«La resolución del Supremo sobre las hipotecas es un atropello»

Madrid. La concentración de Madrid, en los alrededores del Tribunal Supremo, fue una de las más multitudinarias. / EFE
Madrid. La concentración de Madrid, en los alrededores del Tribunal Supremo, fue una de las más multitudinarias. / EFE

Oviedo y Gijón se suman a las movilizaciones por toda España en contra de la decisión del Supremo

SANDRA S. FERRERÍA / LAURA CASTRO OVIEDO.

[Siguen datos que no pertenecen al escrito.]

(* ===== verification/IntOps.v ===== *)
(** * Safe integer operations

    [util/intops/safe_int_ops.h], the integral cases of [lossless_convert.h] and
    [saturated_cast.h], and [saturated.h], for all integer types up to 64 bits.
    A function that stores through a [result] pointer returns what it returns
    together with the content of [*result] afterwards; [r0] is the content
    before.  [absl::uint128] is arithmetic modulo 2^128. *)
From Stdlib Require Import ZArith Lia.
From stdpp Require Import base decidable tactics.
From S2P Require Import Prelude.
From S2P Require Import IntTypes.
Local Open Scope Z_scope.

(** ** lossless_convert.h *)

Definition LosslessConvert (InType OutType : ity) (in_val : Z) : bool * Z :=
  let out := conv OutType in_val in
  if negb (ceq InType (conv InType out) InType in_val) then (false, out)
  else if negb (Bool.eqb (is_signed InType) (is_signed OutType)) &&
          negb (Bool.eqb (clt InType in_val int_ 0) (clt OutType out int_ 0)) then (false, out)
  else (true, out).

(** ** safe_int_ops.h *)

Definition MakeUint128 (high low : Z) : Z := high * 2 ^ 64 + low.

Definition ConvertToUint128 (T : ity) (from : Z) : Z :=
  if clt T from int_ 0 then MakeUint128 (2 ^ 64 - 1) (conv uint64_t from)
  else MakeUint128 0 (conv uint64_t from).

Definition Assign (U : ity) (from r0 : Z) : bool * Z :=
  let high := Z.shiftr from 64 in
  let low := u64 from in
  if high =? 0 then
    if cle uint64_t low U (tmax U) then (true, conv U low) else (false, r0)
  else if (high =? 2 ^ 64 - 1) && negb (Z.land low (2 ^ 63) =? 0) then
    if cle int64_t (conv int64_t (tmin U)) int64_t (conv int64_t low) then (true, conv U low) else (false, r0)
  else (false, r0).

(** The magnitude of an operand of a division. *)
Definition magnitude (T : ity) (x : Z) : outcome Z :=
  if clt T x int_ 0 then
    if ceq T x int64_t (tmin int64_t) then
      m ← cadd uint64_t int64_t 1 (tmax int64_t); Ok (ConvertToUint128 uint64_t m)
    else m ← cmul T int64_t x (-1); Ok (ConvertToUint128 (common T int64_t) m)
  else Ok (ConvertToUint128 T x).

Definition DivideModuloHelper (T U : ity) (lhs rhs : Z) : outcome (Z * Z) :=
  big_lhs ← magnitude T lhs;
  big_rhs ← magnitude U rhs;
  let negate_result := xorb (clt T lhs int_ 0) (clt U rhs int_ 0) in
  (if big_rhs =? 0 then UB else
   let quotient := big_lhs / big_rhs in
   let quotient := if negate_result then u128 (quotient * u128 (-1)) else quotient in
   let remainder := u128 (ConvertToUint128 T lhs - u128 (ConvertToUint128 U rhs * quotient)) in
   Ok (quotient, remainder)).

(** [T] is [uint64_t] or [int64_t]. *)
Definition LeftShiftHelper (T V : ity) (lhs rhs r0 : Z) : bool * Z :=
  let temp_value := conv T (Z.shiftl lhs rhs) in
  if negb (Z.shiftr temp_value rhs =? lhs) then (false, r0) else LosslessConvert T V temp_value.

Definition SafeAdd (T U V : ity) (lhs rhs r0 : Z) : bool * Z :=
  Assign V (u128 (ConvertToUint128 T lhs + ConvertToUint128 U rhs)) r0.
Definition SafeSubtract (T U V : ity) (lhs rhs r0 : Z) : bool * Z :=
  Assign V (u128 (ConvertToUint128 T lhs - ConvertToUint128 U rhs)) r0.
Definition SafeMultiply (T U V : ity) (lhs rhs r0 : Z) : bool * Z :=
  Assign V (u128 (ConvertToUint128 T lhs * ConvertToUint128 U rhs)) r0.

Definition SafeDivide (T U V : ity) (lhs rhs r0 : Z) : outcome (bool * Z) :=
  if ceq U rhs int_ 0 then Ok (false, r0)
  else '(quotient, remainder) ← DivideModuloHelper T U lhs rhs; Ok (Assign V quotient r0).
Definition SafeModulo (T U V : ity) (lhs rhs r0 : Z) : outcome (bool * Z) :=
  if ceq U rhs int_ 0 then Ok (false, r0)
  else '(quotient, remainder) ← DivideModuloHelper T U lhs rhs; Ok (Assign V remainder r0).

Definition SafeLeftShift (T V : ity) (lhs rhs r0 : Z) : bool * Z :=
  if clt int64_t rhs int_ 0 then (false, r0)
  else if cle int_ 64 int64_t rhs then (if ceq T lhs int_ 0 then (true, 0) else (false, r0))
  else if negb (clt T lhs int_ 0) then LeftShiftHelper uint64_t V (conv uint64_t lhs) rhs r0
  else LeftShiftHelper int64_t V (conv int64_t lhs) rhs r0.

Definition SafeRightShift (T V : ity) (lhs rhs r0 : Z) : bool * Z :=
  if clt int64_t rhs int_ 0 then (false, r0)
  else
    let lhs :=
      if cle uint64_t (bits T) int64_t rhs then (if clt T lhs int_ 0 then conv T (-1) else 0)
      else conv T (Z.shiftr (conv (promote T) lhs) rhs) in
    LosslessConvert T V lhs.

(** ** saturated_cast.h *)

Definition saturated_cast (To From : ity) (from : Z) : Z :=
  if is_signed From && ((clt From from int_ 0 && negb (is_signed To)) || clt From from To (tmin To)) then tmin To
  else if clt To (tmax To) From from then tmax To
  else conv To from.

Definition saturated_cast_from_uint128 (To : ity) (from : Z) : Z :=
  if negb (Z.shiftr from 64 =? 0) then tmax To else saturated_cast To uint64_t (u64 from).
Definition saturated_cast_to_uint128 (From : ity) (from : Z) : Z :=
  if clt From from int_ 0 then 0 else conv uint64_t from.
Definition saturated_cast_uint128 (from : Z) : Z := from.

(** ** saturated.h *)

Record Saturated := {
  t_ : Z;
  did_overflow_ : bool;
  did_underflow_ : bool;
  did_become_indeterminate_ : bool;
}.

Section saturated.
Context (T : ity) `{BuildMode}.

Definition Max : Z := tmax T.
Definition Min : Z := tmin T.

(** [assert]. *)
Definition assert_ (b : bool) : outcome unit := DCHECK b.

Definition make_saturated (t : Z) : outcome Saturated :=
  assert_ (cle T Min T t);; assert_ (cle T t T Max);;
  Ok {| t_ := t; did_overflow_ := false; did_underflow_ := false; did_become_indeterminate_ := false |}.

Definition make_saturated_default : outcome Saturated := make_saturated 0.

Definition IsValid (s : Saturated) : bool :=
  negb (did_overflow_ s) && negb (did_underflow_ s) && negb (did_become_indeterminate_ s).
Definition ResetStatus (s : Saturated) : Saturated :=
  {| t_ := t_ s; did_overflow_ := false; did_underflow_ := false; did_become_indeterminate_ := false |}.

Definition set_value (s : Saturated) (t : Z) : Saturated :=
  {| t_ := t; did_overflow_ := did_overflow_ s; did_underflow_ := did_underflow_ s;
     did_become_indeterminate_ := did_become_indeterminate_ s |}.
Definition overflow (s : Saturated) : Saturated :=
  {| t_ := Max; did_overflow_ := true; did_underflow_ := did_underflow_ s;
     did_become_indeterminate_ := did_become_indeterminate_ s |}.
Definition underflow (s : Saturated) : Saturated :=
  {| t_ := Min; did_overflow_ := did_overflow_ s; did_underflow_ := true;
     did_become_indeterminate_ := did_become_indeterminate_ s |}.
Definition indeterminate (s : Saturated) : Saturated :=
  {| t_ := 0; did_overflow_ := did_overflow_ s; did_underflow_ := did_underflow_ s;
     did_become_indeterminate_ := true |}.

(** [a && (b < c)] and the like, whose second operand is computed only if the
    first holds. *)
Definition and_then (a : bool) (b : outcome bool) : outcome bool := if a then b else Ok false.
Definition or_else (a : bool) (b : outcome bool) : outcome bool := if a then Ok true else b.

Definition Add (s : Saturated) (t2 : Z) : outcome Saturated :=
  if negb (IsValid s) then Ok s
  else
    over ← and_then (clt int_ 0 T t2) (d ← csub T T Max t2; Ok (clt (promote T) d T (t_ s)));
    if (over : bool) then Ok (overflow s)
    else
      under ← and_then (clt T t2 int_ 0) (d ← csub T T Min t2; Ok (clt T (t_ s) (promote T) d));
      if (under : bool) then Ok (underflow s)
      else r ← cadd T T (t_ s) t2; Ok (set_value s (conv T r)).

Definition Sub (s : Saturated) (t2 : Z) : outcome Saturated :=
  if negb (IsValid s) then Ok s
  else
    over ← and_then (clt T t2 int_ 0) (d ← cadd T T Max t2; Ok (clt (promote T) d T (t_ s)));
    if (over : bool) then Ok (overflow s)
    else
      under ← and_then (clt int_ 0 T t2) (d ← cadd T T Min t2; Ok (clt T (t_ s) (promote T) d));
      if (under : bool) then Ok (underflow s)
      else r ← csub T T (t_ s) t2; Ok (set_value s (conv T r)).

(** The three cases of [Mul] that fall through to each other; [t] is [t_]. *)
Definition Mul_negative (s : Saturated) (t t2 : Z) : outcome Saturated :=
  assert_ (cle T t int_ (-1));; assert_ (cle int_ 1 T t2);;
  q ← cdiv T T Min t2;
  let q := conv T q in
  r ← crem T T Min t2;
  let r := conv T r in
  q ← (if clt int_ 0 T r then
         assert_ (clt T r T t2);; assert_ (clt T q int_ 0);; q ← cadd T int_ q 1; Ok (conv T q)
       else Ok q);
  if clt T t T q then Ok (underflow s)
  else r ← cmul T T t t2; Ok (set_value s (conv T r)).

Definition Mul_mixed (s : Saturated) (t t2 : Z) : outcome Saturated :=
  if clt int_ 0 T t && clt T t2 int_ 0 then
    assert_ (cle int_ 1 T t);; assert_ (cle T t2 int_ (-1));; Mul_negative s t2 t
  else if clt T t int_ 0 && clt int_ 0 T t2 then Mul_negative s t t2
  else Crash.

Definition Mul_positive (s : Saturated) (t t2 : Z) : outcome Saturated :=
  if clt int_ 0 T t && clt int_ 0 T t2 then
    assert_ (cle int_ 1 T t);; assert_ (cle int_ 1 T t2);;
    q ← cdiv T T Max t2;
    if clt (promote T) q T t then Ok (overflow s)
    else r ← cmul T T t t2; Ok (set_value s (conv T r))
  else Mul_mixed s t t2.

Definition Mul (s : Saturated) (t2 : Z) : outcome Saturated :=
  if negb (IsValid s) then Ok s
  else if ceq T (t_ s) int_ 0 || ceq T t2 int_ 0 then
    r ← cmul T T (t_ s) t2; Ok (set_value s (conv T r))
  else if clt T (t_ s) int_ 0 && clt T t2 int_ 0 then
    assert_ (cle T (t_ s) int_ (-1));; assert_ (cle T t2 int_ (-1));;
    a ← cadd T T Max (t_ s);
    over ← or_else (clt (promote T) a int_ 0) (b ← cadd T T Max t2; Ok (clt (promote T) b int_ 0));
    if (over : bool) then Ok (overflow s)
    else
      a ← csub int_ T 0 (t_ s);
      b ← csub int_ T 0 t2;
      Mul_positive s (conv T a) (conv T b)
  else Mul_positive s (t_ s) t2.

Definition Div (s : Saturated) (t2 : Z) : outcome Saturated :=
  weird ← and_then (clt T Min int_ 0) (m ← cadd T T Max Min; Ok (negb (ceq (promote T) m int_ (-1))));
  if (weird : bool) then Crash
  else if negb (IsValid s) then Ok s
  else if ceq T t2 int_ 0 then
    if clt T (t_ s) int_ 0 then Ok (underflow s)
    else if ceq T (t_ s) int_ 0 then Ok (indeterminate s)
    else if clt int_ 0 T (t_ s) then Ok (overflow s)
    else Crash
  else if clt int_ 0 T t2 then
    assert_ (cle int_ 1 T t2);; q ← cdiv T T (t_ s) t2; Ok (set_value s (conv T q))
  else if clt T t2 int_ 0 then
    assert_ (cle T t2 int_ (-1));;
    m ← cadd T T Max Min;
    if ceq (promote T) m int_ (-1) then
      if ceq T (t_ s) T Min && ceq T t2 int_ (-1) then Ok (overflow s)
      else q ← cdiv T T (t_ s) t2; Ok (set_value s (conv T q))
    else Crash
  else Crash.

Definition Rem (s : Saturated) (t2 : Z) : outcome Saturated :=
  if negb (IsValid s) then Ok s
  else
    t3 ← make_saturated (t_ s);
    t3 ← Div t3 t2;
    if negb (IsValid t3) then Ok (indeterminate s)
    else
      r ← crem T T (t_ s) t2;
      let t_new := conv T r in
      (if NDEBUG then Ok tt else
       p ← cmul T T (t_ t3) t2;
       p ← cadd (promote T) T p t_new;
       assert_ (ceq (common (promote T) T) p T (t_ s)));;
      Ok (set_value s t_new).
End saturated.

«Posiblemente estamos asistiendo al capítulo más oscuro en la historia judicial española». Así comenzaba ayer el manifiesto que representantes de la Unión de Consumidores de Asturias (UCE) leyeron durante la concentración en rechazo al fallo sobre las hipotecas en la plaza de Porlier, en Oviedo. La protesta, convocada por la UCE y por la Plataforma de Afectados por la Hipoteca (PAH), congregó ante el Tribunal Superior de Justicia de Asturias a decenas de personas que exigieron una mayor independencia del poder judicial y la retroactividad del Real Decreto del Gobierno con el que se exime a los clientes de pagar el impuesto hipotecario.

«Escándalo», «atropello a la mayoría social», «absolutamente infame», «actitud bochornosa», o «tontería innecesaria» fueron algunos de los calificativos que los asistentes dedicaron a la decisión del Tribunal, que sentó doctrina señalando, finalmente, que los clientes deben hacerse cargo del pago del impuesto hipotecario.

La independencia del poder judicial fue algo que se cuestionó. «Los grandes bancos pagan la campaña de las formaciones políticas, los partidos nombran la composición del Consejo General del Poder Judicial y del Tribunal Supremo, y después ese mismo Tribunal responde a favor de los bancos. Hay un claro conflicto de intereses», explicó el secretario seneral de Podemos Asturias Daniel Ripa.

«Ha habido una clara dependencia política», reconoció el secretario general de UGT-Asturias, Javier Lanero. «España no se puede permitir ser el hazmerreír de media Europa. Con estas decisiones se pone en duda la credibilidad del Tribunal Supremo y su independencia», criticó Lanero. A su juicio, esto «da alas» a grupos «extremistas» que ponen en duda «el sistema democrático y las libertades en las que nos asentamos».

Por esa falta de independencia, la UCE pidió la dimisión de Luis María Diez, presidente de la sala tercera del Tribunal Supremo, y de Carlos Lesmes, presidente del máximo órgano del poder judicial, a quienes tacharon de «artífices de este bochornoso espectáculo».

En relación a la retroactividad del Real Decreto, Dacio Alonso incidió en que «el banco tiene la obligación de devolver los gastos de formalización de la hipoteca a las miles de familias que ya lo pagaron».

El miedo latente es que la nueva norma termine repercutiendo en los ciudadanos. «Siempre tienen la manera de repercutirlo por otras vías», indicó Pilar Lobo, portavoz de la PAH de Oviedo. Para ella, la solución se encuentra en aprobar una nueva Ley Hipotecaria «que esté a la altura de los estándares europeos». Por su parte, Dacio Alonso instó a la Comisión Nacional de Mercados y Competencia a abrir de oficio un expediente. «Los bancos van a incrementar los precios. Tendría que haber ya un expediente en marcha para los bancos que están lanzando este mensaje», dijo.

Adelantarse a la banca

La indignación por la decisión del alto Tribunal se extendió también por Gijón, donde la concentración tuvo lugar en la plaza del Parchís. «La decisión final del Tribunal Supremo supone una vergüenza y un golpe para la sociedad», manifestó Adrián Arias, presidente de la Federación de Vecinos, quién incidió en que el poder judicial «debe defender a los ciudadanos y no a los bancos». Lamentó, asimismo, las formas en las que el máximo órgano del poder judicial dio marcha atrás a las sentencias «valientes» que obligaban a la banca a asumir el impuesto hipotecario y exigió también al Ejecutivo central que se adelante a la respuesta de las entidades bancarias. «Ya han advertido de que aumentarán el tipo de interés para compensar las pérdidas del impuesto hipotecario y hacer así que nuevamente lo paguen los clientes», aseguró Arias.

Con las concentraciones de Gijón y Oviedo, Asturias se sumaba a la protesta nacional que tuvo en Madrid su máxima representación. Fueron miles las personas que se acercaron a los alrededores del Tribunal Supremo en señal de protesta. Según explicó el abogado gijonés Ignacio García, presente en la movilización de la capital, «lo que ha sucedido es muy gordo, no tiene precedentes jurídicos». Y así lo entendieron los manifestantes que repitieron numerosos cánticos contra la banca y los jueces del Tribunal Supremo.